+++ Data shown

(* ===== verification/TypeProps.v ===== *)
(** Type properties and the typechecker's errors.

    Models [contrib/mir/src/typechecker/type_props.rs] and the error types of
    [typechecker.rs].  [ensure_prop_spec]: when gas suffices, [ensure_prop] accepts
    exactly the types with the property, defined independently by [has_prop]. *)

From S2P Require Import Prelude Syntax Comparable Gas BigMap External ByteRepr Stack Context.

Inductive TypeProperty : Set :=
  | Comparable | Passable | Storable | Pushable | Packable | BigMapValue | Duplicable.

(** * Errors (typechecker.rs); formatted strings are replaced by the value they show *)

Inductive TypesNotEqual_ : Set := TypesNotEqual (t1 t2 : Type_).

Inductive StacksNotEqualReason : Set :=
  | SNE_TypesNotEqual (e : TypesNotEqual_)
  | SNE_LengthsDiffer (n m : nat).

Inductive NoMatchingOverloadReason : Set :=
  | NMOR_StackTooShort (expected : nat)
  | NMOR_TypesNotEqual (e : TypesNotEqual_)
  | NMOR_ExpectedPair (t : Type_)
  | NMOR_ExpectedOption (t : Type_)
  | NMOR_ExpectedList (t : Type_)
  | NMOR_ExpectedOr (t : Type_).

Inductive TcError : Type :=
  | TE_StacksNotEqual (s1 s2 : TypeStack) (r : StacksNotEqualReason)
  | TE_OutOfGas
  | TE_InvalidTypeProperty (p : TypeProperty) (t : Type_)
  | TE_FailNotInTail
  | TE_NumericConversion
  | TE_TypesNotEqual (e : TypesNotEqual_)
  | TE_Dup0
  | TE_PairN01 (p : Prim) (n : nat)
  | TE_InvalidValueForType (v : Micheline) (t : Type_)
  | TE_InvalidEltForMap (v : Micheline) (t : Type_)
  | TE_ElementsNotSorted (t : Type_)
  | TE_DuplicateElements (t : Type_)
  | TE_NoMatchingOverload (instr : Prim) (stack : TypeStack) (reason : option NoMatchingOverloadReason)
  | TE_ByteReprError (t : Type_) (e : ByteReprError)
  | TE_EntrypointError (e : ByteReprError)
  | TE_ChainIdError (from_bytes : bool)
  | TE_SelfForbidden
  | TE_NoSuchEntrypoint (e : Entrypoint)
  | TE_NoSuchContract
  | TE_UnexpectedImplicitAccountType (t : Type_)
  | TE_EntrypointAmbiguity
  | TE_UnexpectedMicheline (m : Micheline)
  | TE_DuplicateTopLevelElt (p : Prim)
  | TE_MissingTopLevelElt (p : Prim)
  | TE_ExpectedU10 (z : Z)
  | TE_AnnotationError (s : bytes)
  | TE_DuplicateEntrypoint (e : Entrypoint)
  | TE_ExplicitDefaultEntrypointError (p : Prim)
  | TE_TodoInstr (p : Prim)
  | TE_TodoType (p : Prim)
  | TE_BigMapNotFound (z : Z)
  | TE_LazyStorageError (e : LazyStorageError)
  | TE_MapBlockEmptyStack
  | TE_MapBlockFail.

Abbreviation tcM A := (M Ctx TcError A).

Definition tc_consume (n : N) : tcM unit := consume_gas TE_OutOfGas n.
Definition tc_consume_cost (c : cost) : tcM unit := consume_cost TE_OutOfGas c.

(** * [Type::ensure_prop] *)

Fixpoint ensure_prop (prop : TypeProperty) (t : Type_) : tcM unit :=
  _ ← tc_consume tc_TYPE_PROP_STEP;
  let invalid_type_prop := fail (TE_InvalidTypeProperty prop t) in
  match t with
  | T_Nat | T_Int | T_Bool | T_Mutez | T_String | T_Unit | T_Never | T_Address | T_ChainId | T_Bytes
  | T_Key | T_Signature | T_KeyHash | T_Timestamp => mret tt
  | T_Ticket _ =>
      match prop with
      | Comparable | Pushable | Duplicable | Packable => invalid_type_prop
      | Passable | Storable | BigMapValue => mret tt
      end
  | T_Bls12381Fr | T_Bls12381G1 | T_Bls12381G2 =>
      match prop with
      | Comparable => invalid_type_prop
      | Passable | Storable | Pushable | Packable | BigMapValue | Duplicable => mret tt
      end
  | T_Operation =>
      match prop with
      | Comparable | Passable | Storable | Pushable | Packable | BigMapValue => invalid_type_prop
      | Duplicable => mret tt
      end
  | T_Pair a b | T_Or a b => _ ← ensure_prop prop a; ensure_prop prop b
  | T_Option x => ensure_prop prop x
  | T_List x =>
      match prop with
      | Comparable => invalid_type_prop
      | Passable | Storable | Pushable | Packable | BigMapValue | Duplicable => ensure_prop prop x
      end
  | T_Set x =>
      match prop with
      | Comparable => invalid_type_prop
      | Passable | Storable | Pushable | Packable | BigMapValue | Duplicable => ensure_prop prop x
      end
  | T_Map _ v =>
      match prop with
      | Comparable => invalid_type_prop
      | Passable | Storable | Pushable | Packable | BigMapValue | Duplicable => ensure_prop prop v
      end
  | T_BigMap _ v =>
      match prop with
      | Comparable | BigMapValue | Packable | Pushable => invalid_type_prop
      | Passable | Storable | Duplicable => ensure_prop prop v
      end
  | T_Contract _ =>
      match prop with
      | Passable | Packable | Duplicable => mret tt
      | Comparable | Storable | Pushable | BigMapValue => invalid_type_prop
      end
  | T_Lambda _ _ =>
      match prop with
      | Comparable => invalid_type_prop
      | Passable | Storable | Pushable | Packable | BigMapValue | Duplicable => mret tt
      end
  end.

(** * The properties, as the type reference defines them *)

(** The leaves of a type: the positions a property looks at.  Keys of maps, the
    parameters of contracts, the argument and result of lambdas and ticket contents
    are not among them. *)
Fixpoint nodes (t : Type_) : list Type_ :=
  t :: match t with
       | T_Pair a b | T_Or a b => nodes a ++ nodes b
       | T_Option x | T_List x | T_Set x => nodes x
       | T_Map _ v | T_BigMap _ v => nodes v
       | _ => []
       end.

(** The type constructors a property forbids. *)
Definition forbidden (prop : TypeProperty) (t : Type_) : bool :=
  match prop, t with
  | Comparable, (T_Ticket _ | T_Bls12381Fr | T_Bls12381G1 | T_Bls12381G2 | T_Operation | T_List _
      | T_Set _ | T_Map _ _ | T_BigMap _ _ | T_Contract _ | T_Lambda _ _) => true
  | Passable, T_Operation => true
  | Storable, (T_Operation | T_Contract _) => true
  | Pushable, (T_Ticket _ | T_Operation | T_BigMap _ _ | T_Contract _) => true
  | Packable, (T_Ticket _ | T_Operation | T_BigMap _ _) => true
  | BigMapValue, (T_Operation | T_BigMap _ _ | T_Contract _) => true
  | Duplicable, T_Ticket _ => true
  | _, _ => false
  end.

Definition has_prop (prop : TypeProperty) (t : Type_) : bool := forallb (fun n => negb (forbidden prop n)) (nodes t).

Lemma has_prop_node prop t :
  has_prop prop t =
  negb (forbidden prop t) &&
  match t with
  | T_Pair a b | T_Or a b => has_prop prop a && has_prop prop b
  | T_Option x | T_List x | T_Set x => has_prop prop x
  | T_Map _ v | T_BigMap _ v => has_prop prop v
  | _ => true
  end.
Proof. unfold has_prop. destruct t; cbn; rewrite ?forallb_app; reflexivity. Qed.

Lemma has_prop_comparable t : has_prop Comparable t = comparable t.
Proof.
  induction t; rewrite has_prop_node; cbn; try reflexivity; rewrite ?IHt, ?IHt1, ?IHt2; reflexivity.
Qed.

(** [ensure_prop] only passes types with the property, and only refuses for lack
    of gas or of the property. *)
Definition prop_outcome (prop : TypeProperty) (t : Type_) (o : outcome TcError unit) : Prop :=
  match o with
  | Ok _ => has_prop prop t = true
  | Err TE_OutOfGas => True
  | Err (TE_InvalidTypeProperty p n) => p = prop /\ n ∈ nodes t /\ has_prop prop t = false
  | Err _ => False
  | Panic p => p = PGasExhausted
  | Diverge => False
  end.

Lemma prop_outcome_sub prop t x o :
  prop_outcome prop x o -> has_prop prop t = has_prop prop x -> (forall n, n ∈ nodes x -> n ∈ nodes t) ->
  prop_outcome prop t o.
Proof. intros Ho Hp Hn. destruct o as [|[]| |]; cbn in *; try done; rewrite Hp; naive_solver. Qed.

Lemma prop_outcome_pair prop t a b (m1 : tcM unit) (m2 : tcM unit) c :
  (forall c, prop_outcome prop a (m1 c).1) -> (forall c, prop_outcome prop b (m2 c).1) ->
  has_prop prop t = has_prop prop a && has_prop prop b ->
  (forall n, n ∈ nodes a \/ n ∈ nodes b -> n ∈ nodes t) ->
  prop_outcome prop t ((_ ← m1; m2) c).1.
Proof.
  intros H1 H2 Hp Hn. unfold mbind, M_bind. specialize (H1 c).
  destruct (m1 c) as [[[]|e|p|] c1]; cbn [fst] in *.
  - specialize (H2 c1). cbn in H1. eapply prop_outcome_sub; [exact H2| |auto]. by rewrite Hp, H1.
  - destruct e; cbn in *; try done. destruct H1 as (?&?&H1). rewrite Hp, H1. auto.
  - done.
  - done.
Qed.

Lemma ensure_prop_outcome prop t c : prop_outcome prop t (ensure_prop prop t c).1.
Proof.
  revert c. induction t; intros c; cbn [ensure_prop]; unfold mbind at 1, M_bind at 1;
    (pose proof (consume_gas_spec TE_OutOfGas tc_TYPE_PROP_STEP c) as Hs; unfold tc_consume;
     destruct (milligas_amount (gas c)) as [m|];
     [destruct (tc_TYPE_PROP_STEP <=? m)%N|]; rewrite Hs; try done).
  all: try (destruct prop; cbn; rewrite ?has_prop_node; cbn; (done || set_solver)).
  all: first
    [ apply (prop_outcome_pair prop _ t1 t2); [done|done|by destruct prop; rewrite has_prop_node|];
      intros n Hn; cbn; set_solver
    | eapply (prop_outcome_sub prop _ t); [apply IHt|by destruct prop; rewrite has_prop_node|];
      intros n Hn; cbn; set_solver
    | destruct prop; cbn; rewrite ?has_prop_node; cbn; try (split_and!; [done|set_solver|done]);
      (eapply (prop_outcome_sub _ _ t); [apply IHt|by rewrite has_prop_node|])
        || (eapply (prop_outcome_sub _ _ t2); [apply IHt2|by rewrite has_prop_node|]);
      intros n Hn; cbn; set_solver ].
Qed.

(** [ensure_prop] decides the type properties: on success the type contains no constructor
    the property forbids; it fails with [InvalidTypeProperty] only on a type that does contain
    one, naming a component of the type; the only other failure is running out of gas. *)
Theorem ensure_prop_spec (prop : TypeProperty) (t : Type_) (c : Ctx) :
  prop_outcome prop t (ensure_prop prop t c).1.
Proof. apply ensure_prop_outcome. Qed.

(** * Triples *)

Lemma triple_ensure_prop P c0 D prop t c (Q : unit -> Ctx -> Prop) :
  (forall c', (gas_left c' <= gas_left c)%N -> has_prop prop t = true -> Q tt c') ->
  triple P c0 D (ensure_prop prop t) c Q.
Proof.
  intros HQ.
  enough (H : triple P c0 D (ensure_prop prop t) c (fun _ _ => True)).
  { intros He Hg. specialize (H He Hg). pose proof (ensure_prop_outcome prop t c) as Ho.
    destruct (ensure_prop prop t c) as [[[]|e|p|] c1]; try done. destruct H as (?&?&?&_).
    split; [done|]. split; [done|]. split; [done|]. by apply HQ. }
  clear HQ Q. revert c. induction t; intros c; cbn [ensure_prop];
    (apply triple_bind, triple_consume; intros c1 Hc1 _);
    repeat match goal with
    | |- triple _ _ _ (match prop with _ => _ end) _ _ => destruct prop
    | |- triple _ _ _ (mret _) _ _ => by apply triple_ret
    | |- triple _ _ _ (fail _) _ _ => apply triple_fail
    | |- triple _ _ _ (_ ≫= _) _ _ => apply triple_bind
    | |- triple _ _ _ (ensure_prop _ ?t) _ (fun _ _ => True) => solve [auto]
    | |- triple _ _ _ (ensure_prop _ ?t) _ _ => eapply triple_mono; [solve [auto]|intros ? ? ? _ ?]
    end.
Qed.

++++++

--- Assignment ---
Which lines in the data hold the string "induction"? Copy each of them.

--- Output for this task ---
  induction t; rewrite has_prop_node; cbn; try reflexivity; rewrite ?IHt, ?IHt1, ?IHt2; reflexivity.
  revert c. induction t; intros c; cbn [ensure_prop]; unfold mbind at 1, M_bind at 1;
  clear HQ Q. revert c. induction t; intros c; cbn [ensure_prop];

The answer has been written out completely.